Por certo, o objeto da prova deve recair sobre os fatos controversos, que ainda mereçam uma depuração probatória por parte das respectivas unidades instrutivas e dos julgadores.

21/7/2023

O pressuposto constitucional de aplicação regular dos recursos públicos é uma das incumbências que cabem aos gestores da coisa pública, conforme preconiza o artigo 70, parágrafo único, da Constituição Federal de 1988. Por meio deste dispositivo, impõe-se o dever geral de prestar contas, resultando, assim, na assunção do respectivo ônus probatório1.

Desta feita, a estruturação da teoria do ônus da prova no processo de controle externo denota competir ao próprio agente a respectiva demonstração da legalidade e regularidade de sua gestão.

Todavia, não se vulnera que nos processos de natureza fiscalizatória, por exemplo, o respectivo Tribunal de Contas, sob o influxo da nova Lei de Introdução às Normas do Direito Brasileiro - LINDB (lei 13.655/2018) não se desincumba do próprio dever de motivação explícita acerca das ocorrências consideradas ilegais e de seus respectivos fundamentos.

Isso porque tais ocorrências devem estar acompanhadas de fundamentação que permita a identificação do dano, da ilegalidade, do responsável por sua autoria e da entidade ou empresa que tenha contribuído para a prática do ato ilegal - (Acórdão 721/2016 - TCU - Plenário).

Nesse particular contexto processual, por certo, o objeto da prova deve recair sobre os fatos controversos, que ainda mereçam uma depuração probatória por parte das respectivas unidades instrutivas e dos julgadores.
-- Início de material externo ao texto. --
(* ===== verification/PrivVal.v ===== *)
(** * The file-based signer

    privval/file.go: the private validator that keeps the height, round and
    step it signed last, with the signature, in a file.

    A state file holds the fields that [tmjson.MarshalIndent] writes; the two
    byte slices are tagged [omitempty], so that an empty one is read back as
    nil.  [tempfile.WriteFileAtomic] replaces the whole file or leaves it as it
    was.  A missing or unreadable file ends the program, modelled as a panic. *)

From Stdlib Require Import ZArith Lia.
From S2P Require Import Prelude Proto Validator BlockTypes SignBytes ProtoDecode ProtoRoundtrip.
From stdpp Require Import base gmap list option strings numbers sorting.

Local Open Scope Z_scope.

(** [crypto.PrivKey]: what the signer uses of the key implementations. *)
Class Signer := {
  PrivKey : Type;
  pvSign : PrivKey -> bytes -> result bytes;
  pvPubKeyOf : PrivKey -> PubKey
}.

Definition stepNone : Z := 0.
Definition stepPropose : Z := 1.
Definition stepPrevote : Z := 2.
Definition stepPrecommit : Z := 3.

Definition voteToStep (vote : protoVote) : outcome Z :=
  if pvType vote =? PrevoteType then Done stepPrevote
  else if pvType vote =? PrecommitType then Done stepPrecommit
  else Panic "Unknown vote type".

Record FilePVLastSignState := mkFilePVLastSignState {
  lssHeight : Z;
  lssRound : Z;
  lssStep : Z;
  lssSignature : option bytes;
  lssSignBytes : option bytes;
  lssFilePath : bytes
}.

(** Whether the last signature should be reused, and the error. *)
Definition CheckHRS (lss : FilePVLastSignState) (height round step : Z) : outcome (bool * option error) :=
  if height <? lssHeight lss then Done (false, Some "height regression")
  else if lssHeight lss =? height then
    if round <? lssRound lss then Done (false, Some "round regression")
    else if lssRound lss =? round then
      if step <? lssStep lss then Done (false, Some "step regression")
      else if lssStep lss =? step then
        match lssSignBytes lss with
        | Some _ =>
          match lssSignature lss with
          | None => Panic "pv: Signature is nil but SignBytes is not!"
          | Some _ => Done (true, None)
          end
        | None => Done (false, Some "no SignBytes found")
        end
      else Done (false, None)
    else Done (false, None)
  else Done (false, None).

Section privval.
Context {ST : StdTime} {G : Gogo} {K : Signer} `{Crypto}.

Record FilePVKey := mkFilePVKey {
  pvkAddress : bytes;
  pvkPubKey : PubKey;
  pvkPrivKey : PrivKey;
  pvkFilePath : bytes
}.

Record FilePV := mkFilePV { Key : FilePVKey; LastSignState : FilePVLastSignState }.

(** The key files and the state files, by path. *)
Record Disk := mkDisk {
  keyFiles : gmap bytes FilePVKey;
  stateFiles : gmap bytes FilePVLastSignState
}.

(** What is read back from the JSON of a state. *)
Definition omitempty (o : option bytes) : option bytes :=
  match o with Some [] => None | _ => o end.
Definition persisted (lss : FilePVLastSignState) : FilePVLastSignState :=
  mkFilePVLastSignState (lssHeight lss) (lssRound lss) (lssStep lss)
    (omitempty (lssSignature lss)) (omitempty (lssSignBytes lss)) [].

Definition FilePVKey_Save (pvKey : FilePVKey) (disk : Disk) : outcome Disk :=
  if bool_decide (pvkFilePath pvKey = []) then Panic "cannot save PrivValidator key: filePath not set"
  else Done (mkDisk (<[pvkFilePath pvKey := pvKey]> (keyFiles disk)) (stateFiles disk)).

Definition FilePVLastSignState_Save (lss : FilePVLastSignState) (disk : Disk) : outcome Disk :=
  if bool_decide (lssFilePath lss = []) then Panic "cannot save FilePVLastSignState: filePath not set"
  else Done (mkDisk (keyFiles disk) (<[lssFilePath lss := persisted lss]> (stateFiles disk))).

Definition FilePV_Save (pv : FilePV) (disk : Disk) : outcome Disk :=
  let! disk := FilePVKey_Save (Key pv) disk in FilePVLastSignState_Save (LastSignState pv) disk.

(** [privKey] is [ed25519.GenPrivKey()]. *)
Definition GenFilePV (privKey : PrivKey) (keyFilePath stateFilePath : bytes) : FilePV :=
  mkFilePV (mkFilePVKey (pkAddress (pvPubKeyOf privKey)) (pvPubKeyOf privKey) privKey keyFilePath)
    (mkFilePVLastSignState 0 0 stepNone None None stateFilePath).

Definition loadFilePV (keyFilePath stateFilePath : bytes) (loadState : bool) (disk : Disk)
    : outcome FilePV :=
  match keyFiles disk !! keyFilePath with
  | None => Panic "exit: cannot read the key file"
  | Some k =>
    let pubKey := pvPubKeyOf (pvkPrivKey k) in
    let pvKey := mkFilePVKey (pkAddress pubKey) pubKey (pvkPrivKey k) keyFilePath in
    let! pvState :=
      (if loadState then
         match stateFiles disk !! stateFilePath with
         | None => Panic "exit: cannot read the state file"
         | Some s => Done s
         end
       else Done (mkFilePVLastSignState 0 0 0 None None [])) in
    Done (mkFilePV pvKey
            (mkFilePVLastSignState (lssHeight pvState) (lssRound pvState) (lssStep pvState)
               (lssSignature pvState) (lssSignBytes pvState) stateFilePath))
  end.

Definition LoadFilePV (keyFilePath stateFilePath : bytes) := loadFilePV keyFilePath stateFilePath true.
Definition LoadFilePVEmptyState (keyFilePath stateFilePath : bytes) :=
  loadFilePV keyFilePath stateFilePath false.

Definition LoadOrGenFilePV (privKey : PrivKey) (keyFilePath stateFilePath : bytes) (disk : Disk)
    : outcome (FilePV * Disk) :=
  if bool_decide (is_Some (keyFiles disk !! keyFilePath)) then
    let! pv := LoadFilePV keyFilePath stateFilePath disk in Done (pv, disk)
  else
    let pv := GenFilePV privKey keyFilePath stateFilePath in
    let! disk := FilePV_Save pv disk in Done (pv, disk).

Definition saveSigned (pv : FilePV) (height round step : Z) (signBytes sig : bytes) (disk : Disk)
    : outcome (FilePV * Disk) :=
  let lss := mkFilePVLastSignState height round step (Some sig) (Some signBytes)
               (lssFilePath (LastSignState pv)) in
  let! disk := FilePVLastSignState_Save lss disk in Done (mkFilePV (Key pv) lss, disk).

(** [FilePV.Reset] *)
Definition FilePV_Reset (pv : FilePV) (disk : Disk) : outcome (FilePV * Disk) :=
  let pv := mkFilePV (Key pv) (mkFilePVLastSignState 0 0 0 None None (lssFilePath (LastSignState pv))) in
  let! disk := FilePV_Save pv disk in Done (pv, disk).

Definition setVoteTime (t : Time) (v : CanonicalVote) : CanonicalVote :=
  mkCanonicalVote (cvType v) (cvHeight v) (cvRound v) (cvBlockID v) t (cvChainID v).
Definition setProposalTime (t : Time) (p : CanonicalProposal) : CanonicalProposal :=
  mkCanonicalProposal (cpType p) (cpHeight p) (cpRound p) (cpPOLRound p) (cpBlockID p) t (cpChainID p).

(** [now] is [tmtime.Now()]. *)
Definition checkVotesOnlyDifferByTimestamp (now : Time) (lastSignBytes newSignBytes : bytes)
    : outcome (Time * bool) :=
  match UnmarshalDelimited CanonicalVote_Unmarshal zeroCanonicalVote lastSignBytes with
  | inl err => Panic ("LastSignBytes cannot be unmarshalled into vote: " +:+ err)
  | inr lastVote =>
    match UnmarshalDelimited CanonicalVote_Unmarshal zeroCanonicalVote newSignBytes with
    | inl err => Panic ("signBytes cannot be unmarshalled into vote: " +:+ err)
    | inr newVote =>
      Done (cvTimestamp lastVote, EqualVote (setVoteTime now newVote) (setVoteTime now lastVote))
    end
  end.

Definition checkProposalsOnlyDifferByTimestamp (now : Time) (lastSignBytes newSignBytes : bytes)
    : outcome (Time * bool) :=
  match UnmarshalDelimited CanonicalProposal_Unmarshal zeroCanonicalProposal lastSignBytes with
  | inl err => Panic ("LastSignBytes cannot be unmarshalled into proposal: " +:+ err)
  | inr lastProposal =>
    match UnmarshalDelimited CanonicalProposal_Unmarshal zeroCanonicalProposal newSignBytes with
    | inl err => Panic ("signBytes cannot be unmarshalled into proposal: " +:+ err)
    | inr newProposal =>
      Done (cpTimestamp lastProposal,
            EqualProposal (setProposalTime now newProposal) (setProposalTime now lastProposal))
    end
  end.

(** [vote.Timestamp = ...; vote.Signature = ...] *)
Definition signedVote (t : Time) (sig : bytes) (v : protoVote) : protoVote :=
  mkProtoVote (pvType v) (pvHeight v) (pvRound v) (pvBlockID v) t (pvValidatorAddress v)
    (pvValidatorIndex v) sig.
Definition signedProposal (t : Time) (sig : bytes) (p : protoProposal) : protoProposal :=
  mkProtoProposal (ppType p) (ppHeight p) (ppRound p) (ppPolRound p) (ppBlockID p) t sig.

(** The error, the vote as the call leaves it, the signer and the disk. *)
Definition signVote (now : Time) (pv : FilePV) (chainID : bytes) (vote : protoVote) (disk : Disk)
    : outcome (option error * protoVote * FilePV * Disk) :=
  let! step := voteToStep vote in
  let height := pvHeight vote in
  let round := pvRound vote in
  let lss := LastSignState pv in
  let! (sameHRS, err) := CheckHRS lss height round step in
  match err with
  | Some err => Done (Some err, vote, pv, disk)
  | None =>
    let! signBytes := VoteSignBytes chainID vote in
    if sameHRS : bool then
      let lastSignBytes := default [] (lssSignBytes lss) in
      let lastSignature := default [] (lssSignature lss) in
      if bool_decide (signBytes = lastSignBytes)
      then Done (None, signedVote (pvTimestamp vote) lastSignature vote, pv, disk)
      else
        let! (timestamp, ok) := checkVotesOnlyDifferByTimestamp now lastSignBytes signBytes in
        if ok : bool then Done (None, signedVote timestamp lastSignature vote, pv, disk)
        else Done (Some "conflicting data", vote, pv, disk)
    else
      match pvSign (pvkPrivKey (Key pv)) signBytes with
      | inl err => Done (Some err, vote, pv, disk)
      | inr sig =>
        let! (pv, disk) := saveSigned pv height round step signBytes sig disk in
        Done (None, signedVote (pvTimestamp vote) sig vote, pv, disk)
      end
  end.

Definition signProposal (now : Time) (pv : FilePV) (chainID : bytes) (proposal : protoProposal) (disk : Disk)
    : outcome (option error * protoProposal * FilePV * Disk) :=
  let height := ppHeight proposal in
  let round := ppRound proposal in
  let lss := LastSignState pv in
  let! (sameHRS, err) := CheckHRS lss height round stepPropose in
  match err with
  | Some err => Done (Some err, proposal, pv, disk)
  | None =>
    let! signBytes := ProposalSignBytes chainID proposal in
    if sameHRS : bool then
      let lastSignBytes := default [] (lssSignBytes lss) in
      let lastSignature := default [] (lssSignature lss) in
      if bool_decide (signBytes = lastSignBytes)
      then Done (None, signedProposal (ppTimestamp proposal) lastSignature proposal, pv, disk)
      else
        let! (timestamp, ok) := checkProposalsOnlyDifferByTimestamp now lastSignBytes signBytes in
        if ok : bool then Done (None, signedProposal timestamp lastSignature proposal, pv, disk)
        else Done (Some "conflicting data", proposal, pv, disk)
    else
      match pvSign (pvkPrivKey (Key pv)) signBytes with
      | inl err => Done (Some err, proposal, pv, disk)
      | inr sig =>
        let! (pv, disk) := saveSigned pv height round stepPropose signBytes sig disk in
        Done (None, signedProposal (ppTimestamp proposal) sig proposal, pv, disk)
      end
  end.

Definition wrapError {A} (what : error) (r : outcome (option error * A * FilePV * Disk))
    : outcome (option error * A * FilePV * Disk) :=
  let! (e, v, pv, disk) := r in
  match e with
  | Some err => Done (Some (what +:+ err), v, pv, disk)
  | None => Done (None, v, pv, disk)
  end.

Definition SignVote now pv chainID vote disk :=
  wrapError "error signing vote: " (signVote now pv chainID vote disk).
Definition SignProposal now pv chainID proposal disk :=
  wrapError "error signing proposal: " (signProposal now pv chainID proposal disk).

End privval.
Assim, o termo “provas” no processo de contas refere-se ao “meio retórico, regulado pela legislação, destinado a convencer o Estado da validade de proposições controversas no processo, dentro de parâmetros fixados pelo direito e de critérios racionais2, ou seja, os elementos de evidência e documentação que são apresentados para apoiar ou justificar as informações prestadas no processo de contas.

Resulta-se dessa estrutura que o regime jurídico administrativo que regula a distribuição do ônus da prova na processualística de contas assume por vezes um caráter estático e/ou dinâmico a depender do caso concreto, bem como, também, dependem das diversas nuances que perpassam a estruturação das políticas públicas e a respectivas técnicas de gestão pública subjacentes. 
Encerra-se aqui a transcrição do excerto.